Rules are not someone. Rules are an algorithm. Is an algorithm better than you?
 

So, it's not about forcing anyone - it's about choosing to play with people (including other players) who embrace accountability, want to be held accountable and just as crucially will hold others accountable. It's not all that serious either. We're not holding after action reports or debriefings. Just laying out expectations and being like let's play that game, see how it goes.

The idea that this is an untenable social arrangement is a little silly to me because I have pretty much spent my entire life in this high accountability environments. Now as a software developer who works on a product that Fortune 500 companies depend on, formerly as a soldier in the United States Army, in community theater, in intramural sports, in high school football and wrestling, hell as part of multiple raiding guilds in World of Warcraft.

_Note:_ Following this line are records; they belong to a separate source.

(** * The sus test-host session engine (src/runner.ts)

    A shallow embedding of the [Runner] class: the decoded event records it
    receives from the host process, the way it resolves diagnostic messages
    and coverage, its Pending Test Set, and the run epilogue.

    The file has three parts: the fragment of JavaScript the class relies on
    (values, truthiness, property reads, string conversion, exceptions), the
    class itself, method by method, and the properties of a session.
    [Runner.open], which spawns the host and ties cancellation to
    [child.kill()], and [dispose] are left out: the host process is seen
    through the events it emits and the code it exits with. *)

From Stdlib Require Import Ascii.
From stdpp Require Import gmap strings list pretty sorting.

Local Open Scope Z_scope.

(** ** JavaScript values

    [data: any] in the source is whatever [JSON.parse] produced for one line,
    so the events are modelled as JSON values, together with [undefined]
    (the result of reading a missing property) and [NaN] (the result of
    arithmetic on a non-number).  Numbers are taken in their integer
    fragment (line numbers, columns, hit counts, exit codes); strings are
    taken over the ASCII range, where a character is one code unit. *)
Module JS.

Inductive number :=
  | Int (z : Z)
  | NaN.

#[warnings="-register-all"]
Inductive value :=
  | Undefined
  | Null
  | VBool (b : bool)
  | VNum (n : number)
  | VStr (s : string)
  | VArr (elems : list value)
  | VObj (props : list (string * value)).

Inductive exn :=
  | TypeError (msg : string)
  | Error (msg : string).

(** How the evaluation of an expression or statement ends: with a value,
    with a thrown exception, or never ([await] on a promise that is never
    settled). *)
Inductive completion (A : Type) :=
  | Normal (a : A)
  | Throw (e : exn)
  | Suspended.
Arguments Normal {A} a.
Arguments Throw {A} e.
Arguments Suspended {A}.

#[global] Instance completion_ret : MRet completion := @Normal.
#[global] Instance completion_bind : MBind completion := λ A B f c,
  match c with
  | Normal a => f a
  | Throw e => Throw e
  | Suspended => Suspended
  end.

(** [if (v)], [v || w], [v && w]: everything is truthy except [undefined],
    [null], [false], [0], [NaN] and the empty string. *)
Definition truthy (v : value) : bool :=
  match v with
  | Undefined | Null => false
  | VBool b => b
  | VNum (Int z) => negb (z =? 0)
  | VNum NaN => false
  | VStr s => negb (String.eqb s "")
  | VArr _ | VObj _ => true
  end.

(** [v || w] *)
Definition or_else (v w : value) : value := if truthy v then v else w.

(** [v != null]: only [null] and [undefined] are loosely equal to [null]. *)
Definition not_nullish (v : value) : bool :=
  match v with
  | Undefined | Null => false
  | _ => true
  end.

(** The own properties of a decoded object, first binding first. *)
Fixpoint own (name : string) (props : list (string * value)) : option value :=
  match props with
  | [] => None
  | (k, v) :: props' => if String.eqb name k then Some v else own name props'
  end.

(** [v.name] for the property names the class reads ([started], [inform],
    [passed], [failed], [errored], [finished], [coverage], [message],
    [messages], [duration], [text], [actual], [expected], [location],
    [path], [line], [column], [counts], [length]): none of them is
    inherited from a prototype, except [length] on arrays and strings.
    Reading a property of [undefined] or [null] throws. *)
Definition get (v : value) (name : string) : completion value :=
  match v with
  | Undefined =>
      Throw (TypeError ("Cannot read properties of undefined (reading '" +:+ name +:+ "')"))
  | Null =>
      Throw (TypeError ("Cannot read properties of null (reading '" +:+ name +:+ "')"))
  | VObj props => Normal (default Undefined (own name props))
  | VArr elems =>
      Normal (if String.eqb name "length"
              then VNum (Int (Z.of_nat (length elems))) else Undefined)
  | VStr s =>
      Normal (if String.eqb name "length"
              then VNum (Int (Z.of_nat (String.length s))) else Undefined)
  | VBool _ | VNum _ => Normal Undefined
  end.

I don't think it's right for everyone, but it's damn sure right for me and the people I play with. We have standards for each other. We embrace the games we're playing instead of our individual desires. A couple weeks back I had a conversation that set me straight in one of the games I'm playing in about inadvertently playing to a different premise than what we agreed on and I'm glad the other player held my feet to the fire. I'm also glad that while I was running Blades in the Dark the players reminded me in moments where I stepped out of the game's principles. Correcting these things made for a better play experience.
I'm fine with social accountability. I don't need mechanical accountability.
 

I don't think it's right for everyone, but it's damn sure right for me and the people I play with. We have standards for each other. We embrace the games we're playing instead of our individual desires. A couple weeks back I had a conversation that set me straight in one of the games I'm playing in about inadvertently playing to a different premise than what we agreed on and I'm glad the other player held my feet to the fire. I'm also glad that while I was running Blades in the Dark the players reminded me in moments where I stepped out of the game's principles. Correcting these things made for a better play experience.

This is kind of an important side-issue here; its not like play errors that cause problems are limited to GMs. Its just that in trad games a couple things run to true: 1. The GM's decisions tend to have more impact because they get to decide things a player just--doesn't. As such there are often far more ripple effects (I'm ignoring here certain chaos goblin sorts of play actions, because those are more analogous to the sort of deliberately malignant GMing I made clear I wasn't talking about earlier); 2. Most groups are taught to address problems through the central hub of the GM, rather than just looking at another player and trying to address it directly (not that that's always a smooth process either, since some players can get very prickly about other people telling them how to play, but getting people to look at the game as a whole and not just what they want out of it would make a lot of games run a lot smoother).
 

Here's my personal view. That when you are stepping outside of norms formalizing things helps a lot more. I think when you are playing and running a more conventional game you can get away most relying on implicit expectations and a lack of formal process. But a lack of formal processes and especially expectations makes it much harder to execute on less typical play.

It really does not help that every voice I've ever heard call for a lack of formal expectations has thoroughly conventional ones they assume as a baseline. It's personally hard to not see that call as a way to push the hobby away from less conventional play or at very least to not include it within the broader conversation.

Especially because a lot of the same voices who are now calling for a lack of formal expectations were once trying to throw conventional play into the story games ghetto.